Fluoride occurs naturally in some drinking water sources but is added to water in other communities to achieve beneficial effects on dental health. Fluoride does not fit the typical hormetic model because its low-level effects are probably not mediated by adaptive responses, but rather by chemical and structural alterations to tooth enamel. Nonetheless, it presents similar issues to the risk assessor. Fluoride's beneficial effects appear to be optimal at drinking water levels of 0.7 to 1.0 ppm. A number of increasingly adverse effects occur with increasing doses corresponding to water concentrations of about 3 ppm and above. In children mild dental fluorosis occurs at this level and becomes more severe at somewhat higher levels. Fluoride is a well-known metabolic inhibitor. It has shown equivocal evidence of cancer causation in animal bioassays, and has exhibited some epidemiological association with increased hip fracture in the elderly.

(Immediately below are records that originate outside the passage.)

Lemma load_mint_Ok w i m : load_mint w i = Ok m → ∃ m', mint_at w (key i) = Some m' ∧
  m_decimals m = decimals (base m').
Proof.
  intros ([] & _ & (r & Hr%called_Ok & [= <-])%bind_Ok)%bind_Ok.
  destruct (unpack_packed_mint _ _ Hr) as (st & Hst & _ & Hv).
  exists st. rewrite <-Hv. by rewrite mint_at_Some.
Qed.

Lemma constraint_Ok b u : constraint b = Ok u ↔ b = true.
Proof. unfold constraint. rewrite throw_if_Ok. apply negb_false_iff. Qed.
Lemma require_Ok b e u : require b e = Ok u ↔ b = true.
Proof. unfold require. rewrite throw_if_Ok. apply negb_false_iff. Qed.
Lemma constraint_eqb (a b : Z) u : constraint (a =? b) = Ok u ↔ a = b.
Proof. rewrite constraint_Ok. apply Z.eqb_eq. Qed.

Lemma token_constraints_Ok w mint authority program i a u :
  token_constraints w mint authority program i a = Ok u →
  a_mint a = key mint ∧ (∀ k, authority = Some k → a_owner a = k) ∧ info_owner w i = key program.
Proof.
  intros ([] & H1%constraint_eqb & ([] & H2 & H3%constraint_eqb)%bind_Ok)%bind_Ok.
  split; [done|]. split; [|done]. intros k ->. by apply constraint_eqb in H2.
Qed.

Lemma invoke_signed_Ok program signers metas data w w' :
  invoke_signed program signers metas data w = Ok w' →
  token_process (key program) metas (pack_instruction data) w = Ok w'.
Proof. by intros ([] & _ & H%called_Ok)%bind_Ok. Qed.

(** ** Calls *)
Lemma transfer_fee_sums w mint s sent received fee taken : oft_type s = Adapter →
  sums_up s w mint sent received fee → transfer_fee_is w mint sent taken →
  sent - taken = received + fee.
Proof.
  intros Ht Hs (m & Hm & Hfee). unfold sums_up in Hs. rewrite Ht in Hs.
  destruct Hs as (config & Hc & Hs).
  apply bind_Ok in Hc as (r & Hr%called_Ok & [= <-]).
  destruct (unpack_packed_mint _ _ Hr) as (m' & Hm' & Htlv & _). apply mint_at_Some in Hm.
  rewrite Hm' in Hm. injection Hm as ->. rewrite Htlv in Hfee.
  destruct (get_mint_ext _ _) as [c| |]; cbn [ok_opt] in Hs; [|subst; lia..].
  destruct Hs as (clk & taken' & Hclk & Ht' & Hs), Hfee as (clk' & Hclk' & Hfee).
  rewrite Hclk in Hclk'. injection Hclk' as <-. rewrite Hfee in Ht'. by injection Ht' as ->.
Qed.

(** Another key than that of an account of the program *)
Lemma not_oft_key w k k' x y : token_at w k = Some x → oft_address (acc_owner x) →
  token_at w k' = Some y → ¬ oft_address (acc_owner y) → k ≠ k'.
Proof. intros Hx Ha Hy Hn ->. rewrite Hx in Hy. by injection Hy as ->. Qed.

(** What the accounts of [send] are *)
Lemma send_accounts_Ok c dst_eid st s p m : send_accounts c dst_eid st = Ok (s, p, m) →
  oft_accts st !! key (sn_oft_store c) = Some (AStore s) ∧
  oft_accts st !! key (sn_peer c) = Some (APeer p) ∧
  is_token_program (key (sn_token_program c)) = true ∧
  key (sn_token_mint c) = store_token_mint s ∧ key (sn_token_escrow c) = store_token_escrow s ∧
  (∃ m', mint_at (chain st) (key (sn_token_mint c)) = Some m' ∧ m_decimals m = decimals (base m')) ∧
  ∃ y, token_at (chain st) (key (sn_token_source c)) = Some y ∧
    acc_owner y = key (sn_signer c).
Proof.
  intros ([] & _ & (p' & Hp%load_peer_Ok & (s' & Hs%load_store_Ok & (a & Ha & (e & He &
    (m' & Hm%load_mint_Ok & ([] & Htp%constraint_Ok & H)%bind_Ok)%bind_Ok)%bind_Ok)%bind_Ok)%bind_Ok)
    %bind_Ok)%bind_Ok.
  apply bind_Ok in H as ([] & _ & ([] & _ & ([] & _ & ([] & _ & ([] & _ & ([] & Hsrc & H)
    %bind_Ok)%bind_Ok)%bind_Ok)%bind_Ok)%bind_Ok).
  apply bind_Ok in H as ([] & _ & ([] & Hek%constraint_eqb & ([] & _ & ([] & _ & ([] &
    Hmk%constraint_eqb & ([] & _ & [= <- <- <-])%bind_Ok)%bind_Ok)%bind_Ok)%bind_Ok)%bind_Ok).
  apply token_constraints_Ok in Hsrc as (_ & Ho & _).
  destruct (load_token_account_Ok _ _ _ Ha) as (y & Hy & _ & Hyo & _).
  split_and!; try done. exists y. split; [done|]. rewrite <-Hyo. by apply Ho.
Qed.

Lemma holds_at_least_le w' k x n n' : n' ≤ n → holds_at_least w' k x n → holds_at_least w' k x n'.
Proof. intros Hn (x' & ? & ? & ? & ?). exists x'. split_and!; [done..|lia]. Qed.

Context `{laws : !TokenLaws}.

(** Tokens of somebody else come in; tokens of the program go out. *)
Lemma transfer_in program signers from mint to authority amt dec w w' y :
  is_token_program (key program) = true → in_uint 64 amt → in_uint 8 dec →
  token_at w (key from) = Some y → ¬ oft_address (acc_owner y) →
  transfer_checked program signers from mint to authority amt dec w = Ok w' →
  ∃ fee, transfer_fee_is w (key mint) amt fee ∧ ∀ k x, token_at w k = Some x →
    oft_address (acc_owner x) →
    holds_at_least w' k x (amount x + if decide (k = key to) then Z.max 0 (amt - fee) else 0).
Proof.
  intros Hp Ha Hd Hy Hn H%invoke_signed_Ok.
  apply (law_transfer _ (laws _ Hp)) in H as (fee & Hfee & H0 & Hle & H); [|done..].
  exists fee. split; [done|]. intros k x Hx Ho.
  pose proof (not_oft_key _ _ _ _ _ Hx Ho Hy Hn) as Hk.
  eapply holds_at_least_le; [|apply (H k x Hx); auto].
  destruct (decide (k = key from)); [done|].
  destruct (decide (k = key to)), (decide (key from = key to)); try congruence; try lia.
Qed.

Lemma transfer_out program signers from mint to authority amt dec w w' :
  is_token_program (key program) = true → in_uint 64 amt → in_uint 8 dec →
  transfer_checked program signers from mint to authority amt dec w = Ok w' →
  ∀ k x, token_at w k = Some x → oft_address (acc_owner x) →
    holds_at_least w' k x (amount x - if decide (k = key from) then amt else 0).
Proof.
  intros Hp Ha Hd H%invoke_signed_Ok.
  apply (law_transfer _ (laws _ Hp)) in H as (fee & Hfee & H0 & Hle & H); [|done..].
  intros k x Hx Ho. eapply holds_at_least_le; [|apply (H k x Hx); auto].
  destruct Ha, (decide (key from = key to)) as [|Hne]; [case_decide; lia|].
  specialize (Hle Hne). repeat case_decide; lia.
Qed.

(** A world where every account of the program has at least what it had. *)
Lemma spares_of w w' : (∀ k x, token_at w k = Some x → oft_address (acc_owner x) →
  ∃ n, amount x ≤ n ∧ holds_at_least w' k x n) → spares w w'.
Proof. intros H k x Hx Ho. destruct (H k x Hx Ho) as (n & Hn & Hh). by eapply holds_at_least_le. Qed.

Lemma burn_Ok program signers mint from authority amt w w' y :
  is_token_program (key program) = true → in_uint 64 amt →
  token_at w (key from) = Some y → ¬ oft_address (acc_owner y) →
  burn program signers mint from authority amt w = Ok w' →
  spares w w' ∧ ∃ y', token_at w' (key from) = Some y' ∧ acc_owner y' = acc_owner y.
Proof.
  intros Hp Ha Hy Hn H%invoke_signed_Ok. pose proof (law_burn _ (laws _ Hp) _ _ _ _ _ _ Ha H) as Hl.
  split.
  - intros k x Hx Ho. pose proof (not_oft_key _ _ _ _ _ Hx Ho Hy Hn) as Hk.
    specialize (Hl k x Hx (or_intror Ho)). by rewrite decide_False in Hl.
  - destruct (Hl _ y Hy (or_introl eq_refl)) as (y' & Hy' & Ho & _). by exists y'.
Qed.

Lemma debit_Ok c s p m dst_eid st sent received fee s' w' : oft_ok st →
  send_accounts c dst_eid st = Ok (s, p, m) → ¬ oft_address (key (sn_signer c)) →
  in_uint 64 sent → in_uint 64 received → in_uint 64 fee →
  sums_up s (chain st) (key (sn_token_mint c)) sent received fee →
  debit c s m sent received fee (chain st) = Ok (s', w') →
  spares (chain st) w' ∧ store_ok w' (key (sn_oft_store c)) s'.
Proof.
  intros Hst Hc Hn Hsent Hrec Hfee Hsum H.
  apply send_accounts_Ok in Hc as (Hs & _ & Hp & Hmk & Hek & (m' & Hm & Hdec) & y & Hy & Hyo).
  assert (in_uint 8 (m_decimals m)) as Hd8.
  { rewrite Hdec. apply mint_at_ok, state_base_ok in Hm. apply Hm. }
  rewrite <-Hyo in Hn. specialize (Hst _ _ Hs). cbn [oft_account_ok] in Hst.
  unfold debit in H. destruct (oft_type s) eqn:Ht.
  - apply bind_Ok in H as (b & [-> Hb]%sub_u64_Ok & (w1 & Hw1 & H)%bind_Ok).
    destruct (burn_Ok _ _ _ _ _ _ _ _ _ Hp Hb Hy Hn Hw1) as (Hsp & y' & Hy' & Ho').
    assert (s' = s ∧ spares w1 w') as [-> Hsp'].
    { destruct (0 <? fee); [|by injection H as <- <-].
      apply bind_Ok in H as (w2 & Hw2 & [= <- <-]). split; [done|].
      destruct (transfer_in _ _ _ _ _ _ _ _ _ _ _ Hp Hfee Hd8 Hy' ltac:(by rewrite Ho') Hw2)
        as (taken & _ & Hh).
      apply spares_of. intros k x Hx Ho. eexists. split; [|by apply Hh]. case_decide; lia. }
    assert (spares (chain st) w') as Hw by by etrans.
    split; [done|]. by eapply store_ok_spares.
  - apply bind_Ok in H as (tvl & [-> Htvl]%add_u64_Ok & (w1 & Hw1 & [= <- <-])%bind_Ok).
    destruct (transfer_in _ _ _ _ _ _ _ _ _ _ _ Hp Hsent Hd8 Hy Hn Hw1) as (taken & Htaken & Hh).
    pose proof (transfer_fee_sums _ _ _ _ _ _ _ Ht Hsum Htaken) as Heq.
    split; [apply spares_of; intros k x Hx Ho; eexists; split; [|by apply Hh]; case_decide; lia|].
    destruct Hst as [Hoa Hrate Hf Htvl0 Hnat (x & Hx & Hxo & Hxm & Hle)].
    constructor; cbn [ld2sd_rate default_fee_bps tvl_ld oft_type set_tvl_ld]; try done.
    + destruct Hrec. lia.
    + by rewrite Ht.
    + eapply (escrow_covers_kept w1 _ (set_tvl_ld _ s)); [|exact Hxo|exact Hxm|].
      2: { apply (Hh _ x Hx). by rewrite Hxo. }
      rewrite decide_True by done. cbn [tvl_ld set_tvl_ld]. destruct Hfee. lia.
Qed.

(** What the accounts of [lz_receive] are *)
Lemma lz_receive_accounts_Ok `{alaws : !AnchorLaws} c params st s p m w :
  lz_receive_accounts c params st = Ok (s, p, m, w) →
  oft_accts st !! key (lr_oft_store c) = Some (AStore s) ∧
  oft_accts st !! key (lr_peer c) = Some (APeer p) ∧
  is_token_program (key (lr_token_program c)) = true ∧
  key (lr_token_mint c) = store_token_mint s ∧ key (lr_token_escrow c) = store_token_escrow s ∧
  in_uint 8 (m_decimals m) ∧ spares (chain st) w ∧
  ∃ to, msg_codec.send_to (lp_message params) = Ok to ∧ key (lr_to_address c) = le_combine to ∧
    peer_address p = lp_sender params ∧
    ∃ y, token_at w (key (lr_token_dest c)) = Some y ∧ acc_owner y = key (lr_to_address c) ∧
      acc_mint y = store_token_mint s.
Proof.
  intros ([] & _ & (p' & Hp%load_peer_Ok & (s' & Hs%load_store_Ok & (e & He & (m' & Hm%load_mint_Ok &
    ([] & Htp%constraint_Ok & H)%bind_Ok)%bind_Ok)%bind_Ok)%bind_Ok)%bind_Ok)%bind_Ok.
  apply bind_Ok in H as (w1 & Hw1 & (d & Hd%load_token_account_Ok & H)%bind_Ok).
  apply bind_Ok in H as ([] & _ & ([] & _ & ([] & _ & ([] & Hsender%require_Ok & ([] & _ & ([] & _ &
    H)%bind_Ok)%bind_Ok)%bind_Ok)%bind_Ok)%bind_Ok).
  apply bind_Ok in H as ([] & _ & ([] & Hek%constraint_eqb & ([] & _ & (to & Hto &
    ([] & Hta%require_Ok & ([] & _ & H)%bind_Ok)%bind_Ok)%bind_Ok)%bind_Ok)%bind_Ok).
  apply bind_Ok in H as ([] & Hdc%token_constraints_Ok & ([] & _ & ([] & Hmk%constraint_eqb & ([] & _ &
    ([] & _ & [= <- <- <- <-])%bind_Ok)%bind_Ok)%bind_Ok)%bind_Ok).
  apply Z.eqb_eq in Hta. apply bool_decide_eq_true in Hsender.
  destruct Hm as (m1 & Hm & Hdec), Hd as (y & Hy & Hym & Hyo & _), Hdc as (Hdm & Hdo & _).
  split_and!; try done.
  - rewrite Hdec. apply mint_at_ok, state_base_ok in Hm. apply Hm.
  - destruct (_ =? _); [by eapply init_associated_spares|by injection Hw1 as <-].
  - exists to. split_and!; try done. exists y. split_and!; try done; [|congruence].
    rewrite <-Hyo. by apply Hdo.
Qed.

(** Spending from the escrow of one store leaves the others covered. *)
Lemma spend_other w w' e n k0 x0 : token_at w e = Some x0 → acc_owner x0 = k0 →
  (∀ k x, token_at w k = Some x → oft_address (acc_owner x) →
     holds_at_least w' k x (amount x - if decide (k = e) then n else 0)) →
  ∀ k, k ≠ k0 → ∀ s, store_ok w k s → store_ok w' k s.
Proof.
  intros Hx0 Hxo0 Hh k Hk s Hs. apply (store_ok_escrow w); [done|].
  destruct Hs as [Hoa _ _ _ _ (x & Hx & Hxo & Hxm & Hle)].
  eapply (escrow_covers_kept w' k s x _ Hle Hxo Hxm).
  eapply holds_at_least_le; [|apply (Hh _ x Hx); by rewrite Hxo].
  rewrite decide_False; [lia|]. intros E. rewrite E, Hx0 in Hx. injection Hx as ->. congruence.
Qed.

Lemma credit_Ok c s m amount w s' received w' : store_ok w (key (lr_oft_store c)) s →
  is_token_program (key (lr_token_program c)) = true → in_uint 64 amount →
  in_uint 8 (m_decimals m) → key (lr_token_escrow c) = store_token_escrow s →
  credit c s m amount w = Ok (s', received, w') →
  store_ok w' (key (lr_oft_store c)) s' ∧
  ∀ k, k ≠ key (lr_oft_store c) → ∀ s, store_ok w k s → store_ok w' k s.
Proof.
  intros Hs Hp Ha Hd Hek H. unfold credit in H. destruct (oft_type s) eqn:Ht.
  - destruct (lr_mint_authority c) as [ma|]; [|done].
    apply bind_Ok in H as (w1 & Hw1%invoke_signed_Ok & [= <- <- <-]).
    pose proof (law_mint _ (laws _ Hp) _ _ _ _ _ _ _ Ha Hw1) as Hsp.
    split; [by eapply store_ok_spares|]. intros k _ s1. by apply store_ok_spares.
  - apply bind_Ok in H as (tvl & [-> Htvl]%sub_u64_Ok & (w1 & Hw1 & (r & _ & [= <- <- <-])
      %bind_Ok)%bind_Ok).
    pose proof (transfer_out _ _ _ _ _ _ _ _ _ _ Hp Ha Hd Hw1) as Hh. split.
    + destruct Hs as [Hoa Hrate Hf Htvl0 Hnat (x & Hx & Hxo & Hxm & Hle)].
      constructor; cbn [ld2sd_rate default_fee_bps tvl_ld oft_type set_tvl_ld]; try done.
      * by destruct Htvl.
      * by rewrite Ht.
      * eapply (escrow_covers_kept w1 _ (set_tvl_ld _ s)); [|exact Hxo|exact Hxm|].
        2: { apply (Hh _ x Hx). by rewrite Hxo. }
        cbn [tvl_ld set_tvl_ld]. rewrite decide_True by done. lia.
    + destruct Hs as [_ _ _ _ _ (x0 & Hx0 & Hxo0 & _ & _)]. rewrite <-Hek in Hx0.
      by eapply spend_other.
Qed.
End invariant.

Both beneficial (tooth decay prevention) and adverse (dental fluorosis) effects of fluoride ingestion were originally studied by Dean (1942). These effects and others were subsequently studied by many investigators, and reviewed by expert panels (National Research Council, 1993; U.S. Public Health Service, 1991). The consensus of these reviews is that the best drinking water concentration for fluoride, for preventing dental caries without incurring increased dental fluorosis, is 1 ppm. OEHHA took this as a NOAEL because some milder forms of dental fluorosis begin to increase in frequency (although not dramatically) at drinking water concentrations just above 1 ppm. In calculating a public health goal (PHG) for fluoride, OEHHA used an uncertainty factor of one to account for numerous human studies and to avoid setting the PHG below the beneficial level.
If fluoride were evaluated based only on toxicity, the typical uncertainty factors and acceptable margins of safety would require a water level close to 0.1 ppm. An uncertainty factor could be used to protect sensitive individuals or individuals who have unusually large exposure to fluoride from other sources. An additional factor might be incorporated to allow for uncertainty about the long-term effects of fluoride ingestion, such as possible effects on bone brittleness and possible carcinogenicity. However, based on the considerable knowledge of the multiple effects, we could balance the beneficial effects of added fluoride with a sufficient margin of safety from the adverse effects of dental fluorosis to choose 1.0 ppm as a health protective Public Health Goal (PHG).
In this article we have discussed some of our concerns about the application of the hormesis concept in regulatory toxicology and risk assessment. The use of mechanistic data, adaptation, and beneficial low level effects were also discussed briefly. We gave short summaries of two recent situations where hormesis-like considerations were raised. In the case of fluoride beneficial effects on dental health were balanced against the minimal adverse effects of dental mottling in children. In the case of uranium evidence of radiation hormesis was not considered sufficient to depart from the linear-low-dose dose-response paradigm. A quantitatively similar low-level toxic endpoint of uranium-induced kidney and liver toxicity was also factored into this decision.
Extension of this practice to other low-level effects must address the issue of achieving net public health benefit. It is insufficient to merely demonstrate that there can be a hormetic effect at low levels. Risk assessors must determine whether and how to incorporate this information into public health decisions in a manner consistent with regulations, public safety, and public trust.